As I sit down each week to write a new post to my blog, I always try to stay clear about my intention. My overall goal as a blogger is to connect and to hopefully inspire and also to maybe reach someone out there who will read about an experience I’ve had and somehow relate. I hope to be able to make that person feel comforted that they are not alone in that experience. So it is with those same intentions that I write this post.
That being said, I have to admit that I also have purely selfish reasons for writing this particular one. I’m writing it for my children. And my husband. And myself. And posterity.
I want to tell the story of us.
My husband Greg and I have two amazing, intuitive, curious, loving and funny children. Our son is 7 years old and our daughter is 4 years old. And both of them were adopted.
If I tried to get into every detail about the adoption process itself it would take me months to write so I am not going to do that. I’m just going to tell you the story about how we decided that adoption was the right choice for us.
Greg and I got married when we were 26 and 24 respectively. We were pretty young and were in no rush to start a family. We moved a lot and then we moved out of the country for 3 years so during that whole time, we knew we weren’t ready to have children. It wasn’t until we finally moved to San Diego in 1999 that we felt that the time might be right.
So we began the process of trying to get pregnant. After a few months of nothing happening, we kept telling ourselves that there was no rush. These things take time. It’ll happen when it’s meant to happen. Those were all true statements but it was becoming difficult to ignore the feeling of disappointment each month.
Suddenly it seemed like everyone around us was getting pregnant. It was as though everyone was going on a wonderful journey that we desperately wanted to be on but we somehow couldn’t get a ticket. We were stuck on the pregnancy tarmac waving goodbye to everyone else, stiff smiles on our faces, wondering why we couldn’t get off the ground. It was heartbreaking.
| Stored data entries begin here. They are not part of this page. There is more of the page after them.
(** [upsert_subscription]: [ON CONFLICT(provider, provider_sub_id) DO UPDATE] is tested
    before the primary key; the foreign keys are those of the columns written. *)
Definition upsert_subscription (n : subscription) : stmt Db.t unit := fun d =>
  let plan_ok := match s_plan n with
                 | None => true
                 | Some p => existsb (fun q => bool_decide (pl_id q = p)) (plans d)
                 end in
  let conflict := same_provider (s_provider n) (s_provider_sub n) in
  if existsb conflict (subscriptions d) then
    if plan_ok then
      (with_subscriptions
         (Sql.update conflict
            (fun s => Subscription (s_id s) (s_client s) (s_plan n) (s_provider s) (s_provider_sub s)
                        (s_status n) (s_period_end n) (s_updated_at n)) (subscriptions d)) d, Ok ())
    else (d, Err IntegrityError)
  else if existsb (fun s => bool_decide (s_id s = s_id n)) (subscriptions d)
          || negb (existsb (fun c => bool_decide (c_id c = s_client n)) (clients d))
          || negb plan_ok
  then (d, Err IntegrityError)
  else (with_subscriptions (Sql.insert n (subscriptions d)) d, Ok ()).

(** [get_subscription_by_provider] *)
Definition get_subscription_by_provider (provider sub : string) (d : Db.t) : option subscription :=
  Sql.fetchone (same_provider provider sub) (subscriptions d).

(** ** Entitlement *)

(** [_entitlement_for_client]; [default_plan_id] is the store's constructor argument. *)
Definition entitlement_for_client (default_plan_id : option string) (client_id : string) (d : Db.t)
  : option Entitlement :=
  let subs := Sql.order_by (fun a b => str_leb (s_updated_at b) (s_updated_at a))
                (Sql.select (fun s => bool_decide (s_client s = client_id)
                                      && bool_decide (s_status s = STATUS_ACTIVE)) (subscriptions d)) in
  let pid := match subs with s :: _ => s_plan s | [] => None end in
  let pid := match pid with None => default_plan_id | Some p => Some p end in
  match pid with
  | None => None
  | Some p =>
      match get_plan p d with
      | None => None
      | Some p => Some (Entitle (pl_id p) (pl_quota_5h p) (pl_quota_weekly p) (pl_rate p) (pl_models p))
      end
  end.

(** [key_access] *)
Definition key_access (default_plan_id : option string) (key_id : string) (d : Db.t) : KeyAccess :=
  match Sql.fetchone (fun k => bool_decide (k_id k = key_id)) (api_keys d) with
  | None => Access STATUS_ACTIVE None
  | Some k =>
      if bool_decide (k_status k = STATUS_REVOKED) then Access STATUS_REVOKED None
      else match k_client k with
           | None => Access (if bool_decide (k_status k = STATUS_SUSPENDED) then STATUS_SUSPENDED
                             else STATUS_ACTIVE) None
           | Some c =>
               let client_status := c_status <$> get_client c d in
               if bool_decide (client_status = Some STATUS_SUSPENDED)
                  || bool_decide (client_status = Some STATUS_CANCELED)
               then Access STATUS_SUSPENDED None
               else if bool_decide (k_status k = STATUS_SUSPENDED) then Access STATUS_SUSPENDED None
               else Access STATUS_ACTIVE (entitlement_for_client default_plan_id c d)
           end
  end.

(** ** Idempotency ledger *)

Definition same_event (provider event_id : string) (e : webhook_event) : bool :=
  bool_decide (we_provider e = provider) && bool_decide (we_event_id e = event_id).

(** [record_event_once] *)
Definition record_event_once (provider event_id : string) (ty : option string) (now : string)
  (d : Db.t) : Db.t * bool :=
  let '(rows, n) := Sql.insert_or_ignore (same_event provider event_id)
                      (WebhookEvent provider event_id ty now None None) (webhook_events d) in
  (with_webhook_events rows d, Nat.ltb 0 n).

(** [mark_event_processed] *)
Definition mark_event_processed (provider event_id res now : string) (d : Db.t) : Db.t :=
  with_webhook_events
    (Sql.update (same_event provider event_id)
       (fun e => WebhookEvent (we_provider e) (we_event_id e) (we_type e) (we_received_at e)
                   (Some now) (Some res)) (webhook_events d)) d.

(** [forget_event] *)
Definition forget_event (provider event_id : string) (d : Db.t) : Db.t :=
  with_webhook_events (Sql.delete (same_event provider event_id) (webhook_events d)) d.

(** ** Metering *)

(** [client_usage_cu]: the join gives a usage row once per key row with its id. *)
Definition client_usage_cu (client_id : string) (since : Q) (d : Db.t) : Q :=
  UsageStore.qsum (flat_map (fun u =>
      map (fun _ => u_cu u)
        (Sql.select (fun k => Sql.sql_eq (u_key u) (k_id k) && Sql.sql_eq (k_client k) client_id)
           (api_keys d)))
    (Sql.select (fun u => bool_decide (since <= u_ts u)%Q) (usage_events d))).

End BillingStore.

Module Stripe.
Import Db BillingStore.

Definition PROVIDER : string := "stripe".

(** ** Signature *)

(** One part of the header, as the loop of [_parse_sig_header] treats it. *)
Definition parse_part (acc : Z * list string) (part : string) : Z * list string :=
  let '(timestamp, v1) := acc in
  if negb (Text.mem "=" part) then (timestamp, v1)
  else let '(pre, value) := Text.partition "=" part in
       let pre := Text.strip pre in
       if bool_decide (pre = "t") then
         (match Text.int value with Some n => n | None => -1 end, v1)
       else if bool_decide (pre = "v1") then (timestamp, v1 ++ [Text.strip value])
       else (timestamp, v1).

(** [_parse_sig_header] *)
Definition parse_sig_header (header : string) : Z * list string :=
  fold_left parse_part (Text.split "," header) (-1, []).

Inductive sig_error :=
| SignatureError (msg : string)
| Uncaught (e : exn).

(** [hmac.compare_digest] on two [str]: both must be ASCII. *)
Definition compare_digest (a b : string) : result sig_error bool :=
  if Text.isascii a && Text.isascii b then Ok (bool_decide (a = b)) else Err (Uncaught TypeError).

(** [any(hmac.compare_digest(expected, c) for c in signatures)] *)
Fixpoint any_digest (expected : string) (sigs : list string) : result sig_error bool :=
  match sigs with
  | [] => Ok false
  | c :: rest =>
      match compare_digest expected c with
      | Err e => Err e
      | Ok true => Ok true
      | Ok false => any_digest expected rest
      end
  end.

Definition expected_signature (secret : string) (timestamp : Z) (payload : list Z) : string :=
  Crypto.hex (Crypto.hmac_sha256 (Crypto.utf8 secret)
                (Crypto.utf8 (Text.str_int timestamp +:+ ".") ++ payload)).

(** [verify_signature] *)
Definition verify_signature (payload : list Z) (header : option string) (secret : string)
  (tolerance_s : Z) (now : Q) : result sig_error unit :=
  match header with
  | None => Err (SignatureError "missing signature header")
  | Some h =>
      if negb (str_true h) then Err (SignatureError "missing signature header")
      else if negb (str_true secret) then Err (SignatureError "no signing secret configured")
      else
        let '(timestamp, signatures) := parse_sig_header h in
        if (timestamp <? 0) || Nat.eqb (length signatures) 0
        then Err (SignatureError "malformed signature header")
        else if (0 <? tolerance_s) && Text.overflows timestamp then Err (Uncaught OverflowError)
        else if (0 <? tolerance_s)
                && bool_decide (inject_Z tolerance_s < Qabs (now - inject_Z timestamp))%Q
        then Err (SignatureError "timestamp outside tolerance")
        else match any_digest (expected_signature secret timestamp payload) signatures with
             | Err e => Err e
             | Ok true => Ok ()
             | Ok false => Err (SignatureError "signature mismatch")
             end
  end.

(** ** Lifecycle *)

(** [LifecycleResult] *)
Record LifecycleResult := Lifecycle { action : string; client_id : option string }.

(** A JSON value bound to a TEXT column. *)
Definition bind_text {S} (v : Json.t) : stmt S (option string) :=
  match v with
  | Json.JNull => mret None
  | Json.JBool b => mret (Some (if b then "1" else "0"))
  | Json.JInt z => if (- 2 ^ 63 <=? z) && (z <? 2 ^ 63) then mret (Some (Text.str_int z))
                   else raise OverflowError
  | Json.JStr s => mret (Some s)
  | Json.JArr _ | Json.JObj _ => raise ProgrammingError
  end.
(** The same for a NOT NULL column. *)
Definition bind_not_null {S} (v : Json.t) : stmt S string :=
  o ← bind_text v; match o with Some s => mret s | None => raise IntegrityError end.

(** [v.get(key, default)] *)
Definition jget {S} (key : string) (dflt v : Json.t) : stmt S Json.t :=
  match Json.get key v with
  | None => raise AttributeError
  | Some o => mret (default dflt o)
  end.
(** [v or {}] *)
Definition or_empty (v : Json.t) : Json.t := if Json.truthy v then v else Json.JObj [].

(** What one call reads from its environment: a fresh id and the clock at each write. *)
Record reads := Reads { r_uuid : string; r_create : string; r_upsert : string; r_revoke : string }.

(** [_ensure_client] *)
Definition ensure_client (r : reads) (customer_ref email : Json.t) : stmt Db.t string :=
  ref ← bind_text customer_ref;
  found ← query (fun d => match ref with Some x => get_client_by_external_ref x d | None => None end);
  match found with
  | Some c => mret (c_id c)
  | None =>
      em ← bind_text email;
      c ← create_client (r_uuid r) ref em (r_create r);
      mret (c_id c)
  end.

(** [_resolve_plan_id] *)
Definition resolve_plan_id (obj : Json.t) : stmt Db.t (option string) :=
  m ← jget "metadata" Json.JNull obj;
  candidate ← jget "plan" Json.JNull (or_empty m);
  if Json.truthy candidate then
    c ← bind_text candidate;
    match c with
    | None => mret None
    | Some p => found ← query (get_plan p);
                mret (match found with Some _ => Some p | None => None end)
    end
  else mret None.

(** [sub_status in _ACTIVE_SUB_STATES] *)
Definition active_sub_state {S} (v : Json.t) : stmt S bool :=
  if Json.hashable v then mret (Json.eq_str v "active" || Json.eq_str v "trialing")
  else raise TypeError.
After many medical tests, it was finally determined that we were probably not going to be able to get pregnant naturally. My first inclination was to want to adopt a child. I have 3 grown nieces who were adopted so I had seen adoption from the inside and I knew it was a wonderful option. But my husband had never been that close to adoption and wasn’t sure he was ready to make that step. He wanted to try fertility treatments first and see where that took us. We agreed to go that route.
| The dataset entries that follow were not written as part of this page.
(** C6. A request that passes the gateway is entitled to.  Either it is anonymous, where
    authentication is not required (or its key's id is the reserved one of anonymous use),
    and takes no concurrency slot; or its token is the secret of a stored, unrevoked key and:
    billing grants that key its limits (neither the key nor its client is suspended, revoked
    or canceled, and a plan that lists models lists the model asked for); where a rate limit
    applies, fewer requests of the key than the limit had passed in this minute and this one
    is counted; where a concurrency limit applies, the key held fewer slots than the limit,
    and now exactly one more, the other keys' counts unchanged; and the recorded usage plus
    the estimated cost stays within the limit of each window that has one. *)
Theorem authorize_sound st b q s s' a :
  NoDup (map k_id (api_keys (db s))) →
  authorize_token st b q s = (s', Ok a) →
  (key_id a = LOCAL_KEY_ID ∧ slot_held a = false ∧ limiter s' = limiter s ∧
     (effective_require_auth st = false ∨
      ∃ t row, token q = Some t ∧ live_row t (db s) row ∧ k_id row = LOCAL_KEY_ID)) ∨
  (slot_held a = true ∧
   ∃ t row bd, token q = Some t ∧ live_row t (db s) row ∧ k_id row = key_id a ∧
     granted st b (model q) row (db s) bd ∧
     (let rate := default (Limiter.rate_per_min (limiter s)) (b_rate bd) in
      0 < rate → Limiter.minute_count (key_id a) (now q) (limiter s) < rate ∧
                 Limiter.minute_count (key_id a) (now q) (limiter s') =
                 Limiter.minute_count (key_id a) (now q) (limiter s) + 1) ∧
     (0 < Limiter.max_concurrent (limiter s) →
      Limiter.held (key_id a) (limiter s) < Limiter.max_concurrent (limiter s)) ∧
     (∀ k, Limiter.held k (limiter s') =
           Limiter.held k (limiter s) + (if bool_decide (k = key_id a) then 1 else 0)) ∧
     let est := ComputeModel.estimate (compute st)
                  (ComputeModel.estimate_prompt_tokens (prompt_text q)) (max_tokens q) 1 in
     (0 < b_5h bd → UsageStore.sum_cu (key_id a) (Windows.rolling_5h_start (now q)) (db s) + est <= b_5h bd)%Q ∧
     (0 < b_week bd → UsageStore.sum_cu (key_id a) (Windows.week_start (now q)) (db s) + est <= b_week bd)%Q).
Proof.
  intros Hn H. apply authorize_inv in H as (s1 & ra & Ha & H).
  pose proof (authenticate_frame _ _ _ _ _ _ Ha) as [Hl Hu].
  destruct ra as [k|e]; [|by destruct H].
  destruct H as [(-> & -> & [= ->])|(Hk & [(e & _ & _ & ?)|(bd & He & H)])]; [|done|].
  { left. split_and!; [done..|]. apply authenticate_local in Ha as [?|(t & r & ? & V & Hr)]; [by left|right].
    destruct (KeyStore.verify t (now_iso q) (db s)) as [d' ?] eqn:V'. simpl in V. subst.
    apply verify_row in V' as (row & ? & ? & _). exists t, row. by split_and!; [..|congruence]. }
  right. destruct (Limiter.check_rate k (now q) (b_rate bd) (limiter s1)) as [l1 ok] eqn:C.
  destruct H as [(_ & _ & Hr)|[(_ & _ & _ & Hr)|(-> & l2 & A & Hq)]]; [by destruct Hr..|].
  unfold quota_check in Hq.
  destruct (UsageStore.would_exceed (UsageStore.usage_weekly _ _ _ _) _) eqn:W1; [done|].
  destruct (UsageStore.would_exceed (UsageStore.usage_5h _ _ _ _) _) eqn:W2; [done|].
  injection Hq as <- <-. simpl. split; [done|].
  unfold authenticate_token in Ha. destruct (token q) as [t|]; [|case_match; naive_solver].
  destruct (str_true t); [|case_match; naive_solver].
  destruct (KeyStore.verify t (now_iso q) (db s)) as [d1 [r|]] eqn:V; [|case_match; naive_solver].
  injection Ha as <- <-. simpl in *. apply verify_row in V as (row & Hlive & Hid & ->).
  pose proof (would_exceed_false _ _ W1) as B1. pose proof (would_exceed_false _ _ W2) as B2.
  pose proof (Limiter.held_check_rate (KeyStore.id r) (KeyStore.id r) (now q) (b_rate bd) (limiter s)) as Hh.
  pose proof (Limiter.max_check_rate (KeyStore.id r) (now q) (b_rate bd) (limiter s)) as Hm.
  exists t, row, bd. rewrite Hid in *. rewrite C in Hh, Hm. simpl in Hh, Hm. split_and!; try done.
  - destruct Hlive. by eapply entitled_granted.
  - intros Hpos. rewrite (Limiter.minute_count_acquire _ _ _ _ _ _ A). by eapply Limiter.check_rate_passed.
  - rewrite <- Hm, <- Hh. by apply (Limiter.held_acquire _ (k_id row) _ _ A).
  - intros k. rewrite (proj1 (Limiter.held_acquire _ k _ _ A)). f_equal.
    pose proof (Limiter.held_check_rate (k_id row) k (now q) (b_rate bd) (limiter s)) as Hk'. by rewrite C in Hk'.
Qed.

(** The operator gate: a request is allowed exactly when it carries the token of an
    unrevoked key that no billing client owns, or no token at all from a loopback address
    while authentication is off; a client-owned key is always refused with
    [FORBIDDEN_ROLE], and any other token with [UNAUTHENTICATED], from any address. *)
Theorem operator_gate st h tok n s :
  let a := fst (snd (operator_access st h tok n s)) in
  let keyless := tok = None ∨ tok = Some "" in
  let rec := t ← tok; if str_true t then snd (KeyStore.verify t n (db s)) else None in
  (a = ALLOWED ↔
     (∃ r, rec = Some r ∧ KeyStore.client_id r = None) ∨
     (keyless ∧ effective_require_auth st = false ∧ is_loopback_client h = true)) ∧
  (a = FORBIDDEN_ROLE ↔ ∃ r c, rec = Some r ∧ KeyStore.client_id r = Some c) ∧
  (a = ALLOWED → ∀ r, snd (snd (operator_access st h tok n s)) = Some r →
     Db.revoked_at <$> Sql.fetchone (fun k => bool_decide (key_hash k = KeyStore.hash_token (default "" tok)))
       (api_keys (db s)) = Some None).
Proof.
  intros a keyless rec. unfold a, keyless, rec, operator_access. clear a keyless rec.
  destruct tok as [t|]; simpl.
  2: { destruct (effective_require_auth st), (is_loopback_client h); simpl; naive_solver. }
  destruct (str_true t) eqn:Ht.
  - assert (t ≠ "") as Hne by (by intros ->).
    destruct (KeyStore.verify t n (db s)) as [d' [r|]] eqn:V; simpl.
    + assert (Db.revoked_at <$> Sql.fetchone (fun k => bool_decide (key_hash k = KeyStore.hash_token t))
        (api_keys (db s)) = Some None) as Hrev.
      { unfold KeyStore.verify in V. rewrite Ht in V. simpl in V.
        destruct (Sql.fetchone _ _) as [k|]; [|done]. simpl. by destruct (Db.revoked_at k). }
      unfold KeyStore.role. destruct (KeyStore.client_id r) as [c|] eqn:C; simpl;
        rewrite ?bool_decide_true by done; simpl; naive_solver.
    + naive_solver.
  - assert (t = "") as -> by (unfold str_true in Ht; by apply negb_false_iff, bool_decide_eq_true in Ht).
    destruct (effective_require_auth st), (is_loopback_client h); simpl; naive_solver.
Qed.

(** ** A concrete history *)

Definition demo_settings : Settings := MkSettings "0.0.0.0" None 1000 5000 1 1 60 2.
Definition demo_db : Db.t :=
  Eval vm_compute in fst (KeyStore.create "aaaa" "k1" "2024-01-02" None Db.empty).
Definition demo_request : request := Request (Some "sk-ie-aaaa") "hello" 16 "/v1/chat" None "n" 1000.
Definition demo_ops : list op :=
  [Authorize None demo_request; Authorize None demo_request; Authorize None demo_request;
   Finalize 0 (Outcome 1001 "r1" None 2 5 200 true); Abort 0; Abort 1].

Lemma slots_drain_witness :
  Limiter.held "k1" (limiter (gw (steps demo_settings demo_ops (Sys (init demo_settings demo_db) [])))) = 0.
Proof. apply slots_drain. vm_compute. repeat constructor. Defined.

Lemma access_ends_once_witness :
  let a := Handle "k1" "/v1/chat" [] true false in
  let s := State demo_db (Limiter.Mk 60 2 ∅ {["k1" := 1]}) in
  let o := Outcome 1001 "r1" None 2 5 200 true in
  length (usage_events (db (snd (end_call demo_settings (EFinalize o) (a, s))))) = 1%nat ∧
  fold_left (fun x e => end_call demo_settings e x) [EAbort] (end_call demo_settings (EFinalize o) (a, s)) =
  end_call demo_settings (EFinalize o) (a, s).
Proof.
  intros a s o.
  destruct (access_ends_once demo_settings (EFinalize o) [EAbort] a s eq_refl) as (H1 & H2 & _).
  split; [exact H2|exact H1].
Defined.

Lemma authorize_sound_witness :
  ∃ s' a, authorize_token demo_settings None demo_request (init demo_settings demo_db) = (s', Ok a) ∧
          slot_held a = true ∧ Limiter.held "k1" (limiter s') = 1.
Proof.
  do 2 eexists. split; [vm_compute; reflexivity|].
  match goal with |- slot_held ?a = true ∧ Limiter.held _ (limiter ?s') = 1 =>
    destruct (authorize_sound demo_settings None demo_request (init demo_settings demo_db) s' a
                ltac:(vm_compute; apply NoDup_singleton) ltac:(vm_compute; reflexivity))
      as [(Hk & _)|(H & _)] end.
  - discriminate Hk.
  - split; [exact H|vm_compute; reflexivity].
Defined.

End GatewaySystem.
We started with the least invasive treatments and had no success. This process is a funny one because you draw a line in the sand thinking you will never cross it. Then you get to that line and decide to draw another line and try the next thing that you thought you would never try. Ultimately, we took the fertility treatments all the way to the big one: in vitro fertilization. Let’s just say when we got the call that we were not pregnant again after all the shots and medications and blood tests and calendars and procedures, I was beside myself with grief. I was done. No more. The tears would not stop falling.
At that point, it had been 5 years of trying to have a baby. It was exhausting and the disappointments were piling up like a giant mountain of sadness in the middle of our marriage. We decided to take a weekend away and splurge on a fancy hotel to soothe ourselves. Maybe grieving would be easier by a luxurious swimming pool.
That weekend we had a wonderfully long talk about how much we loved each other and how our lives would be okay even if we never became parents. Maybe it just wasn’t in the cards for us. We were blessed in so many other ways and we decided to just focus on that. We came home refreshed, with new resolve and were ready to face life as a happily married couple who happens to have no children. We were done. It felt like a weight had been lifted.
And then a few months later, Greg’s brother and his wife and their 3 kids came for a visit from Louisiana. They stayed with us in our house and we took them to all the fun California tourist spots. We had such a great time. And it was during that visit, while we were sitting on a bench at Disneyland, right outside of Toon Town… that it happened.
“Let’s adopt a baby.” Greg said. And we knew that it was the right choice.
And now, 8 years and two kids later, I can say with the fiercest of certainty that this is the family that was meant for us. It was the path we were meant to be on. I can’t imagine that I could love any two little golden souls any more than I love these two. They are our children. They are my whole heart and we were all written in the stars together.
We tell them all about their adoption and we tell them about the beautiful warm hearts of their birth mothers who were strong enough to make this choice. We tell them how God chose us for each other and knew that we were their parents. We tell them about the moment when we first saw their shiny little faces and fell deeply, deeply in love. We tell them about how they didn’t grow in my belly but they grew in our hearts.
They are the most loved children and are so special in a million different ways. We may have been stuck on the pregnancy tarmac waving goodbye to everyone but we finally decided to take a different road on our journey. It wasn’t the easiest road but the challenge of it has made it all the more special. There is more than one way to make a family and ours was meant to be this way. As the saying goes “All you need is love” and nothing could be more true of the way our family came together. Love is all we will ever need.